== Segment start ==
(* ===== verification/Json.v ===== *)
(** JSON texts as [encoding/json] reads them: the syntax check, the decoding of
    strings (escapes, surrogate pairs, invalid UTF-8) and the nesting limit. *)
From S2P Require Import Prelude Errors Encoding.
From Stdlib Require Import String Ascii List ZArith Lia Bool.
From stdpp Require Import base strings list.
Open Scope Z_scope.

(** A parsed text; an object keeps its members in order, repeated keys included,
    and a number keeps its text. *)
Inductive json : Type :=
| JNull
| JBool (b : bool)
| JNumber (text : string)
| JString (s : string)
| JArray (l : list json)
| JObject (members : list (string * json)).

(** ** UTF-8 *)

Definition cont (b : Z) : bool := (128 <=? b) && (b <=? 191).

(** [utf8.DecodeRune]: the rune at the head and its width; an invalid byte is
    U+FFFD of width 1. *)
Definition decode_rune (l : list Z) : Z * nat :=
  let bad := (65533, 1%nat) in
  match l with
  | [] => (65533, 0%nat)
  | a :: r =>
      if a <? 128 then (a, 1%nat)
      else if (194 <=? a) && (a <=? 223) then
        match r with
        | b :: _ => if cont b then ((a - 192) * 64 + (b - 128), 2%nat) else bad
        | _ => bad
        end
      else if (224 <=? a) && (a <=? 239) then
        match r with
        | b :: c :: _ =>
            let lo := if a =? 224 then 160 else 128 in
            let hi := if a =? 237 then 159 else 191 in
            if (lo <=? b) && (b <=? hi) && cont c
            then ((a - 224) * 4096 + (b - 128) * 64 + (c - 128), 3%nat) else bad
        | _ => bad
        end
      else if (240 <=? a) && (a <=? 244) then
        match r with
        | b :: c :: d :: _ =>
            let lo := if a =? 240 then 144 else 128 in
            let hi := if a =? 244 then 143 else 191 in
            if (lo <=? b) && (b <=? hi) && cont c && cont d
            then ((a - 240) * 262144 + (b - 128) * 4096 + (c - 128) * 64 + (d - 128), 4%nat) else bad
        | _ => bad
        end
      else bad
  end.

(** [utf8.AppendRune]; a surrogate or an out-of-range value is U+FFFD. *)
Definition encode_rune (r : Z) : list Z :=
  let r := if ((55296 <=? r) && (r <=? 57343)) || (1114111 <? r) || (r <? 0) then 65533 else r in
  if r <? 128 then [r]
  else if r <? 2048 then [192 + r / 64; 128 + r mod 64]
  else if r <? 65536 then [224 + r / 4096; 128 + r / 64 mod 64; 128 + r mod 64]
  else [240 + r / 262144; 128 + r / 4096 mod 64; 128 + r / 64 mod 64; 128 + r mod 64].

Example rune_ex : decode_rune (encode_rune 8490) = (8490, 3%nat). Proof. reflexivity. Qed.

(** ** Strings *)

Definition hex4 (l : list Z) : option (Z * list Z) :=
  match l with
  | a :: b :: c :: d :: l =>
      match hex_val (byte_of a), hex_val (byte_of b), hex_val (byte_of c), hex_val (byte_of d) with
      | Some a, Some b, Some c, Some d => Some (((a * 16 + b) * 16 + c) * 16 + d, l)
      | _, _, _, _ => None
      end
  | _ => None
  end.

(** The byte a one-letter escape stands for. *)
Definition simple_escape (z : Z) : option Z :=
  if (z =? 34) || (z =? 92) || (z =? 47) then Some z
  else if z =? 98 then Some 8 else if z =? 102 then Some 12 else if z =? 110 then Some 10
  else if z =? 114 then Some 13 else if z =? 116 then Some 9 else None.

(** The text of a string after its opening quote, decoded, and what follows its
    closing quote. *)
Fixpoint parse_chars (fuel : nat) (l acc : list Z) : option (list Z * list Z) :=
  match fuel, l with
  | S fuel, z :: r =>
      if z =? 34 then Some (acc, r)
      else if z <? 32 then None
      else if z =? 92 then
        match r with
        | 117 :: r =>
            match hex4 r with
            | None => None
            | Some (u, r) =>
                if (55296 <=? u) && (u <=? 56319) then
                  match r with
                  | 92 :: 117 :: r' =>
                      match hex4 r' with
                      | None => None
                      | Some (v, r'') =>
                          if (56320 <=? v) && (v <=? 57343)
                          then parse_chars fuel r''
                                 (acc ++ encode_rune (65536 + (u - 55296) * 1024 + (v - 56320)))
                          else parse_chars fuel r (acc ++ encode_rune 65533)
                      end
                  | _ => parse_chars fuel r (acc ++ encode_rune 65533)
                  end
                else parse_chars fuel r (acc ++ encode_rune u)
            end
        | e :: r => match simple_escape e with
                    | Some b => parse_chars fuel r (acc ++ [b])
                    | None => None
                    end
        | [] => None
        end
      else
        let '(c, w) := decode_rune l in
        parse_chars fuel (skipn w l) (acc ++ encode_rune c)
  | _, _ => None
  end.

(** ** Numbers and white space *)

Fixpoint skip_ws (l : list Z) : list Z :=
  match l with
  | z :: r => if (z =? 32) || (z =? 9) || (z =? 10) || (z =? 13) then skip_ws r else l
  | [] => []
  end.

Definition is_digit (z : Z) : bool := (48 <=? z) && (z <=? 57).

(** The longest run of digits and the rest. *)
Fixpoint span_digits (l : list Z) : list Z * list Z :=
  match l with
  | z :: r => if is_digit z then let '(d, rest) := span_digits r in (z :: d, rest) else ([], l)
  | [] => ([], [])
  end.

(** A non-empty run of digits. *)
Definition digits1 (l : list Z) : option (list Z * list Z) :=
  match span_digits l with ([], _) => None | p => Some p end.

Definition parse_int (l : list Z) : option (list Z * list Z) :=
  match l with
  | 48 :: r => Some ([48], r)
  | _ => digits1 l
  end.

Definition parse_frac (l : list Z) : option (list Z * list Z) :=
  match l with
  | 46 :: r => match digits1 r with Some (d, r) => Some (46 :: d, r) | None => None end
  | _ => Some ([], l)
  end.

Definition parse_exp (l : list Z) : option (list Z * list Z) :=
  match l with
  | e :: r =>
      if (e =? 101) || (e =? 69) then
        let '(sg, r) := match r with
                        | s :: r' => if (s =? 43) || (s =? 45) then ([s], r') else ([], r)
                        | [] => ([], r)
                        end in
        match digits1 r with Some (d, r) => Some (e :: sg ++ d, r) | None => None end
      else Some ([], l)
  | [] => Some ([], l)
  end.

Definition parse_number (l : list Z) : option (list Z * list Z) :=
  let '(sg, l) := match l with 45 :: r => ([45], r) | _ => ([], l) end in
  match parse_int l with
  | Some (i, l) =>
      match parse_frac l with
      | Some (f, l) => match parse_exp l with Some (e, l) => Some (sg ++ i ++ f ++ e, l) | None => None end
      | None => None
      end
  | None => None
  end.

(** ** Values *)

(** A literal word. *)
Fixpoint take_word (w l : list Z) : option (list Z) :=
  match w, l with
  | [], _ => Some l
  | a :: w, b :: l => if a =? b then take_word w l else None
  | _, [] => None
  end.

Definition word_true : list Z := [116; 114; 117; 101].
Definition word_false : list Z := [102; 97; 108; 115; 101].
Definition word_null : list Z := [110; 117; 108; 108].

(** [maxNestingDepth] of the scanner. *)
Definition max_nesting : Z := 10000.

(** One value; the elements of an array after "["; the members of an object
    after "{".  [depth] counts the open brackets. *)
Fixpoint parse_value (fuel : nat) (depth : Z) (l : list Z) : option (json * list Z) :=
  match fuel with
  | O => None
  | S fuel =>
      match skip_ws l with
      | [] => None
      | z :: r =>
          if z =? 34 then
            match parse_chars (S (List.length r)) r [] with
            | Some (s, r) => Some (JString (bytes_str s), r)
            | None => None
            end
          else if z =? 91 then
            if max_nesting <=? depth then None
            else match skip_ws r with
            | 93 :: r => Some (JArray [], r)
            | _ => match parse_elements fuel (depth + 1) r with
                   | Some (vs, r) => Some (JArray vs, r)
                   | None => None
                   end
            end
          else if z =? 123 then
            if max_nesting <=? depth then None
            else match skip_ws r with
            | 125 :: r => Some (JObject [], r)
            | _ => match parse_members fuel (depth + 1) r with
                   | Some (ms, r) => Some (JObject ms, r)
                   | None => None
                   end
            end
          else if z =? 116 then option_map (pair (JBool true)) (take_word word_true (z :: r))
          else if z =? 102 then option_map (pair (JBool false)) (take_word word_false (z :: r))
          else if z =? 110 then option_map (pair JNull) (take_word word_null (z :: r))
          else match parse_number (z :: r) with
          | Some (n, r) => Some (JNumber (bytes_str n), r)
          | None => None
          end
      end
  end
with parse_elements (fuel : nat) (depth : Z) (l : list Z) : option (list json * list Z) :=
  match fuel with
  | O => None
  | S fuel =>
      match parse_value fuel depth l with
      | None => None
      | Some (v, r) =>
          match skip_ws r with
          | 93 :: r => Some ([v], r)
          | 44 :: r => match parse_elements fuel depth r with
                       | Some (vs, r) => Some (v :: vs, r)
                       | None => None
                       end
          | _ => None
          end
      end
  end
with parse_members (fuel : nat) (depth : Z) (l : list Z) : option (list (string * json) * list Z) :=
  match fuel with
  | O => None
  | S fuel =>
      match skip_ws l with
      | 34 :: r =>
          match parse_chars (S (List.length r)) r [] with
          | None => None
          | Some (k, r) =>
              match skip_ws r with
              | 58 :: r =>
                  match parse_value fuel depth r with
                  | None => None
                  | Some (v, r) =>
                      match skip_ws r with
                      | 125 :: r => Some ([(bytes_str k, v)], r)
                      | 44 :: r => match parse_members fuel depth r with
                                   | Some (ms, r) => Some ((bytes_str k, v) :: ms, r)
                                   | None => None
                                   end
                      | _ => None
                      end
                  end
              | _ => None
              end
          end
      | _ => None
      end
  end.

(** A whole text: one value between white space.  The fuel exceeds two calls per
    byte. *)
Definition parse_json (text : string) : option json :=
  let l := str_bytes text in
  match parse_value (2 * List.length l + 2) 0 l with
  | Some (v, r) => match skip_ws r with [] => Some v | _ => None end
  | None => None
  end.
Definition category_text (c : ThreatCategory) : string :=
  match c with
  | ThreatCategoryReverseShell => "reverse_shell"
  | ThreatCategoryPrivilegeEsc => "privilege_escalation"
  | ThreatCategoryCredentialAccess => "credential_access"
  | ThreatCategoryExfiltration => "data_exfiltration"
  | ThreatCategoryCryptominer => "cryptominer"
  | ThreatCategoryPersistence => "persistence"
  | ThreatCategoryLateralMovement => "lateral_movement"
  | ThreatCategoryDefenseEvasion => "defense_evasion"
  | ThreatCategoryReconnaissance => "reconnaissance"
  | ThreatCategoryResourceHijacking => "resource_hijacking"
  | ThreatCategoryDestructive => "destructive"
  | ThreatCategorySystemTampering => "system_tampering"
  | ThreatCategorySecurityBypass => "security_bypass"
  | ThreatCategoryMalwareDeployment => "malware_deployment"
  | ThreatCategoryDataDestruction => "data_destruction"
  | ThreatCategoryNetworkManipulation => "network_manipulation"
  | ThreatCategoryCustom => "custom"
  end.

Definition all_categories : list ThreatCategory :=
  [ThreatCategoryReverseShell; ThreatCategoryPrivilegeEsc; ThreatCategoryCredentialAccess;
   ThreatCategoryExfiltration; ThreatCategoryCryptominer; ThreatCategoryPersistence;
   ThreatCategoryLateralMovement; ThreatCategoryDefenseEvasion; ThreatCategoryReconnaissance;
   ThreatCategoryResourceHijacking; ThreatCategoryDestructive; ThreatCategorySystemTampering;
   ThreatCategorySecurityBypass; ThreatCategoryMalwareDeployment; ThreatCategoryDataDestruction;
   ThreatCategoryNetworkManipulation].

(** [parseThreatCategory]: the named categories, and custom for any other text. *)
Definition parseThreatCategory (s : string) : ThreatCategory :=
  default ThreatCategoryCustom (List.find (fun c => String.eqb (category_text c) s) all_categories).

(** [parseThreatSeverity]: an unknown text is medium. *)
Definition parseThreatSeverity (s : string) : ThreatSeverity :=
  default ThreatSeverityMedium
    (List.find (fun v => String.eqb (severity_text v) s)
       [ThreatSeverityCritical; ThreatSeverityHigh; ThreatSeverityMedium; ThreatSeverityLow;
        ThreatSeverityInfo]).

(** A compiled expression and the text [Regexp.String] returns. *)
Record Regexp := { source : string; program : re }.

(** [confidence] is the number's shortest decimal text. *)
Record InputThreatDetector := {
  name : string; pattern : Regexp; category : ThreatCategory; severity : ThreatSeverity;
  confidence : string; mitreAttack : string; mitreTactic : string; recommendation : string;
  blockRecommended : bool; det_source : string;
  ksiIDs : list string; controlIDs : list string; overlayIDs : list string
}.

Record ThreatSignal := {
  sigCategory : ThreatCategory; sigSeverity : ThreatSeverity; sigIndicator : string;
  sigContext : string; sigConfidence : string; sigMitreAttack : string; sigMitreTactic : string;
  sigRecommendation : string; sigBlockRecommended : bool; sigSource : string;
  sigKSIIDs : list string; sigControlIDs : list string; sigOverlayIDs : list string
}.

(** [InputThreatDetector.Detect], with the path context the callers set. *)
Definition Detect (d : InputThreatDetector) (context input : string) : list ThreatSignal :=
  if MatchString (program (pattern d)) input then
    [{| sigCategory := category d; sigSeverity := severity d; sigIndicator := name d;
        sigContext := context; sigConfidence := confidence d; sigMitreAttack := mitreAttack d;
        sigMitreTactic := mitreTactic d; sigRecommendation := recommendation d;
        sigBlockRecommended := blockRecommended d; sigSource := det_source d;
        sigKSIIDs := ksiIDs d; sigControlIDs := controlIDs d; sigOverlayIDs := overlayIDs d |}]
  else [].

(** [regexp.MustCompile] of a built-in pattern; all of them compile
    ([builtin_patterns_compile]). *)
Definition MustCompile (p : string) : Regexp := {| source := p; program := default REps (Compile p) |}.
== Segment end ==
All lines of the entries containing the string "ThreatCategorySystemTampering" must be shown in full.

* **Answer section**
  | ThreatCategorySystemTampering => "system_tampering"
   ThreatCategoryResourceHijacking; ThreatCategoryDestructive; ThreatCategorySystemTampering;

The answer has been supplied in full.